Latest mortgage interest rate hike another body blow for hard pressed households
- Mortgage interest rate cap needed now.
Responding to reports that the households could face average repayment hikes of up to €900 a year due to further rises in mortgage interest rates, Labour finance spokesperson Ged Nash said the Government has no option but to support Labour’s legislation to cap mortgage interest rates in Ireland.
Deputy Nash said:
“People are already being hammered by the cost of living crisis. So the news that rates may go up as much as 0.75 percentage points will come as another body blow to households who are already struggling to make ends meet.
“For example, a family with an average €200,000 tracker rate, over 25 years could soon be forced to pay up to €1,400 more in annual mortgage repayments.
“And this is only be the beginning – there is a very real possibility that interest rates will continue to rise and rise. The Government must urgently get a grip on rising rates and not play catch-up again as they have with our energy cost crises.

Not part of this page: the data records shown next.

(* ===== verification/Http.v ===== *)
(** * REST plumbing: the failure bodies of [rest_middleware.go]

    A request is what the guards look at; a handler answers with a reply. *)
From S2P Require Import Prelude.

Module Http.

(** Method, path, [Host] and [Authorization] headers of a request. *)
Record request := {
  method : string;
  path : string;
  host : string;
  authorization : string;
}.

(** Status, [error.code] ("" for a body without one) and [message]. *)
Record reply := {
  status : Z;
  code : string;
  message : string;
}.

Definition handler : Type := request → reply.

Definition StatusOK : Z := 200.
Definition StatusBadRequest : Z := 400.
Definition StatusUnauthorized : Z := 401.
Definition StatusForbidden : Z := 403.
Definition StatusNotFound : Z := 404.
Definition StatusMethodNotAllowed : Z := 405.
Definition StatusBadGateway : Z := 502.
Definition StatusServiceUnavailable : Z := 503.

Definition errorCode (st : Z) : string :=
  if Z.eqb st StatusBadRequest || Z.eqb st StatusMethodNotAllowed then "invalid_argument"
  else if Z.eqb st StatusForbidden || Z.eqb st StatusUnauthorized then "denied"
  else if Z.eqb st StatusNotFound then "not_found"
  else if Z.eqb st StatusBadGateway || Z.eqb st StatusServiceUnavailable then "bridge_unavailable"
  else "internal".

Definition writeErrorCode (st : Z) (c msg : string) : reply :=
  {| status := st; code := c; message := msg |}.

Definition writeError (st : Z) (msg : string) : reply :=
  writeErrorCode st (errorCode st) msg.

Definition requireMethod (m : string) (h : handler) : handler := λ r,
  if negb (String.eqb (method r) m)
  then writeError StatusMethodNotAllowed ("method not allowed; use " +:+ m)
  else h r.

End Http.
Lemma canonical_string raw allowPhone j :
  canonicalChatJID raw allowPhone = Ok j → JIDString j = User j +:+ String "@" (Server j).
Proof.
  intros (_ & Hu & _ & _ & _ & _ & Hn)%canonicalChatJID_ok. rewrite <-Hn at 1.
  by rewrite String_ToNonAD.
Qed.

End Canonical.

(** ** Properties *)

(** [C4] A runtime allow-list intersected with the deployment list permits a
    target exactly when both lists permit it: a runtime override can only
    narrow the deployment boundary, and narrows it no further than asked. *)
Theorem intersect_permits_exactly_both (runtime deploy : chatPolicy) (t : string)
    (Hr : restricted runtime = true) (Hw : well_spelled t = true) :
  Allows (intersectChatPolicies runtime deploy) t = Allows runtime t && Allows deploy t.
Proof. by apply intersect_Allows. Qed.

Lemma intersect_permits_exactly_both_witness :
  Allows (intersectChatPolicies (parseChatPolicy "5511999990000,*@g.us")
            (parseChatPolicy "*@s.whatsapp.net")) "5511999990000:3@S.WhatsApp.net" = true.
Proof.
  rewrite (intersect_permits_exactly_both (parseChatPolicy "5511999990000,*@g.us")
    (parseChatPolicy "*@s.whatsapp.net") "5511999990000:3@S.WhatsApp.net");
    vm_compute; reflexivity.
Defined.

(** Printing the entries of a parsed allow-list (what the settings table
    keeps) and parsing them again gives the same policy, so a list survives
    being saved, listed and reloaded. *)
Theorem entries_parse_roundtrip (raw : string) (Hw : well_spelled_list raw) :
  let p := parseChatPolicy raw in
  let q := parseChatPolicy (join "," (entries p)) in
  (exact q = exact p ∧ servers q = servers p ∧ restricted q = restricted p)
  ∧ Sorted string_le (entries p).
Proof. intros p q. split; [by apply reparse_sets|apply sort_strings_sorted]. Qed.

Lemma entries_parse_roundtrip_witness :
  let p := parseChatPolicy " 123 ,*@G.US,,9:2@LID" in
  servers (parseChatPolicy (join "," (entries p))) = servers p
  ∧ entries p = ["*@g.us"; "123@s.whatsapp.net"; "9@lid"].
Proof.
  split; [|vm_compute; reflexivity].
  apply (entries_parse_roundtrip " 123 ,*@G.US,,9:2@LID").
  unfold well_spelled_list. vm_compute. repeat constructor.
Defined.

(** [C39] The identity search of [allowsIdentity] terminates whenever the
    identities of the user are finitely many, and answers true exactly when
    the policy is unrestricted or some spelling of the same user reachable
    through the phone/LID map and the Brazilian alternate is allowed. *)
Theorem allowsIdentity_decides `{JidOps} (p : chatPolicy) (twin : twin_lookup)
    (U : list JID) (jid : JID) (HU : identities_within twin U jid) :
  ∃ b, allowsIdentity (3 * length U + 2) p twin jid = Some b ∧
    (b = true ↔ restricted p = false ∨
       ∃ k, rtc (identity_step twin) (ToNonAD jid) k ∧ IsEmpty k = false
            ∧ identity_allowed p twin k = true).
Proof. by apply allowsIdentity_correct. Qed.

Definition ref_phone : RefJid.t := {| RefJid.ref_user := "551187654321"; RefJid.ref_device := ""; RefJid.ref_server := DefaultUserServer |}.
Definition ref_phone9 : RefJid.t := {| RefJid.ref_user := "5511987654321"; RefJid.ref_device := ""; RefJid.ref_server := DefaultUserServer |}.
Definition ref_lid : RefJid.t := {| RefJid.ref_user := "900"; RefJid.ref_device := ""; RefJid.ref_server := HiddenUserServer |}.
Definition ref_twin (j : RefJid.t) : result string RefJid.t :=
  if bool_decide (j = ref_phone9) then Ok ref_lid
  else if bool_decide (j = ref_lid) then Ok ref_phone9
  else Err "no mapping".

“The Labour Party has the legislation to take the heat out of this and to relieve some of the financial pressure people. Our Central Bank Variable Rate Mortgages Bill would enable the regulator to impose caps on mortgage interest rates charged by the banks where a market failure is shown.
“The legislation draws inspiration from a Bill tabled by the Minister for Public Expenditure & Reform, Michael McGrath when he was Fianna Fáil spokesperson on Finance. If his Bill was necessary when he was in Opposition and in an era of low interest rates, he surely must agree that it is needed now with two further ECB interest rate hikes on the way.
“The Oireachtas has already imposed a cap on the interest rates on moneylenders, so there is a strong precedent for action. This shows there is no constitutional impediment to enable the Central Bank to intervene in the market and introduce reasonable caps on interest rates charged by financial services providers. The only impediment is a lack of political will.
“With the second highest mortgage interest rate in the eurozone, Ireland is already well out of sync with our EU peers. Now is the time to send a strong message to the banks that they must quickly chart a course towards the EU average of mortgage interest rates.”
“The Government must do all they can to cushion this body blow. A cap on mortgage interest rates will save families thousands of euros over the lifetime of their mortgages and keep more money in people’s pockets this winter.”